Slovenia is the first state in the European Union visited by Medvedev since the beginning of the tightening of the relations with the EU over the Ukrainian conflict. The visit and the issues discussed are not coincidental: since the implementation of the santions, Slovenia has suffered a relatively small decline in exports to Russia, however both Cerar and Medvedev agreed that not only the sanctions, but the fall of energy prices affected the bilateral trade.
Regarding the crisis, Cerar emphasized the need to solve the conflict through open dialogue and expressed his support to the integrity of Ukraine. On the other hand, the Slovenian Prime Minister urged to lift the sanctions against Russia. He assured Medvedev about Slovenia’s position on Russia, which is going to remain moderate and unchanged in terms of economics and the negative affects of the EU’s sanctions.

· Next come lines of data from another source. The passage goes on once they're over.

Lemma keeps_prologue f : keeps vars fn ret_label unit (fn_prologue f).
Proof using.
  unfold fn_prologue. apply keeps_bind; [apply keeps_ins|]. intros _. apply keeps_bind; [apply keeps_ins|]. intros _.
  apply keeps_bind.
  - destruct (o_stack_size f >? 0); [|apply keeps_ret].
    repeat (apply keeps_bind; [first [apply keeps_ins|apply keeps_imm]|intros _]). apply keeps_ins.
  - intros _. apply keeps_each. intros v. unfold prime_param. apply keeps_bind.
    { apply keeps_pure. by intros g ? ? ? [= _ <- _]. }
    intros p. destruct (o_reg p =? 0); [apply keeps_ret|]. cbv zeta. apply keeps_bind; [apply keeps_ins|]. intros _.
    apply keeps_bind; [|intros _; by intros g a g' c [= _ <- _]].
    repeat match goal with |- keeps _ _ _ _ (if ?b then _ else _) => destruct b end;
      try apply keeps_ret; (apply keeps_bind; [apply keeps_imm|intros _; apply keeps_ins]).
Qed.

(** What a function returns in R0. *)
Definition result (f : flow) : option Z := match f with Normal _ => Some 0 | Returned v => v | Jump _ => None end.

(** A call has returned: both stacks are as before the call, memory is the program's. *)
Record returned (ra : Z) (v : option Z) (s : cst) (m m' : cpu) : Prop := {
  re_pc : pc m' = ra;
  re_sp : sp m' = sp m + 4;
  re_fp : regs m' 6 = regs m 6;
  re_csp : rd32 size m' csp = Some fp;
  re_mem : forall a, V a = true -> mem m' a = cm s a;
  re_outside : outside (sp m) m m';
  re_value : forall x, v = Some x -> regs m' 0 = x;
}.

Lemma function_run o body n f s' g1 g' ra m e :
  ctx g1 -> emits (fn_code tr o) g1 tt g' (pc m) e -> in_rom rom cs ce m -> entered ra m ->
  o_body o = Some body -> 0 <= o_stack_size o < 2 ^ 31 -> NoDup (o_params o) -> (forall v, v ∈ o_params o -> v ∈ locals) ->
  (forall v, v ∈ o_params o -> is_promoted vars v = true -> slot_ok v) ->
  slo + 4 + 4 * Z.of_nat (height body) <= sp m ->
  exec vars locals rho fp V ret n body (entry_state (o_params o) m) = Some (f, s') -> (forall l, f <> Jump l) ->
  runs size m (returned ra (result f) s' m).
Proof.
  intros Hg He Hrom Hent Hbody Hss Hnd Hin Hslot Hroom Hx Hnj. unfold fn_code in He. rewrite Hbody in He.
  piece He g2 q2 E2. apply emits_label in E2 as (-> & -> & _ & _).
  piece He g3 q3 E3. piece He g4 q4 E4. piece He g5 q5 E5. piece_of He g6 q6 E6.
  destruct E6 as (c6 & [= <- <- <-] & Hc6 & _). cbn in Hc6. subst q6. piece He g7 q7 E7. piece He g8 q8 E8. clear He.
  set (s0 := entry_state (o_params o) m) in *.
  eapply (run_piece (fn_prologue o) (fun _ m1 => rel s0 m1 /\ sp m1 = sp m - 4 /\ outside (sp m) m m1 /\ rd32 size m1 (sp m1) = Some (regs m 6)));
    [|exact Hg|exact E3|done|].
  { apply (run_prologue o m ra); done. }
  intros m1 Hp1 Hr1 (R1 & S1 & O1 & P1).
  pose proof (emits_keeps _ _ _ _ _ _ (keeps_prologue o) E3 Hg) as Hg3. pose proof (ctx_stmt _ _ _ _ _ _ _ E4 Hg3) as Hg4.
  pose proof (emits_keeps _ _ _ _ _ _ (keeps_ins "MOV R0, 0") E5 Hg4) as Hg5.
  pose proof Hg5 as (_ & _ & Hrl). rewrite Hrl in E7. apply emits_label in E7 as (-> & -> & Hl & Hrho).
  pose proof csp_range as Hcp. destruct Hent as [_ Era Hw _ Hsp].
  (* From the return label on. *)
  assert (Hepi : forall m3, pc m3 = q5 -> in_rom rom cs ce m3 -> after s' (result f) m1 m3 -> runs size m3 (returned ra (result f) s' m)).
  { intros m3 Hp3 Hr3 [R3 S3 F3 X3]. rewrite <- Hp3 in E8.
    assert (Hkept : forall a, sp m - 4 <= a -> a < shi -> mem m3 a = mem m1 a) by (intros a Ha1 Ha2; apply F3; [apply stack_apart; lia|lia]).
    eapply runs_epilogue; [exact E8|exact Hg5|exact Hr3|exact (rl_words _ _ R3)|exact (rl_fp _ _ R3)|apply (Hw 6)| | |lia|lia|].
    - rewrite <- P1, S3. apply rd32_same. intros k Hk. apply Hkept; lia.
    - rewrite <- Era, S3, S1. replace (sp m - 4 + 4) with (sp m) by lia. apply rd32_same. intros k Hk.
      rewrite Hkept by lia. apply O1; [apply stack_apart; lia|lia|apply stack_data; lia].
    - intros m4 Hp4 Hs4 H64 Hr4 Hc4 Hm4. split; [done|lia|done|done| | |].
      + intros a Ha. rewrite Hm4 by (by apply data_no_csp). by apply (rl_mem _ _ R3).
      + intros a Ha Hi Hc. rewrite Hm4, F3 by (done || lia). by apply O1.
      + intros x Hxv. rewrite Hr4 by done. by apply X3. }
  assert (Hflow : flows q4 f s' m1).
  { apply (sa_stmt _ (sim n) body s0 f s' m1 (fuel_for (o_body o)) Hx R1) with (g := g3) (g' := g4); [unfold room; lia|done| |done].
    by rewrite Hp1, Hbody. }
  eapply runs_trans; [exact Hflow|]. intros m2 (Hp2 & Hr2 & A2). destruct f as [v|l|v]; [|by destruct (Hnj l)|].
  - cbn [ends_at flow_value] in *. rewrite <- Hp2 in E5.
    eapply (run_piece (ins "MOV R0, 0") (fun _ m3 => after s' (Some 0) m1 m3)); [|exact Hg4|exact E5|done|exact Hepi].
    apply (gwp_ins_mov _ 0 0); [reads_now|done|]. intros m3 X3 K3. eapply after_next; [exact A2|exact K3|lit|]. by intros ? [= <-].
  - cbn [ends_at flow_value] in *. apply Hepi; [congruence|done|done].
Qed.
End fn.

Beside other agreements they established during the Russian Prime Minister’s visit, (regarding culture, shared projects in high technology and pharmacy), the Turkish Stream was also mentioned as a new opportunity for Slovenia to become a transit country, since the country was interested to participate in the South Stream project. Cerar vaguely expressed the actual likelihood of such thing to happen, saying, that Slovenia needs to estimate the actual benefits of the program to the country, although by just even bringing up the subject, it can be assumed to be a particular choice to make.
It is clear, that the Slovenian support towards Russia is, as it is the case in many Central European countries, more based on the economic relations and other bilateral co-operations, and it does not necessarily mean a mutual political understanding. But, as it was expressed by Medvedev, Russia expects the EU to take the first steps to lift the sanctions and counts on Slovenia as a stable ally to count on. It is true: having Slovenia among the other Central European EU members, who do not demean hostile attitudes towards Russia, is definitely meaningful and will definitely influence the region’s future.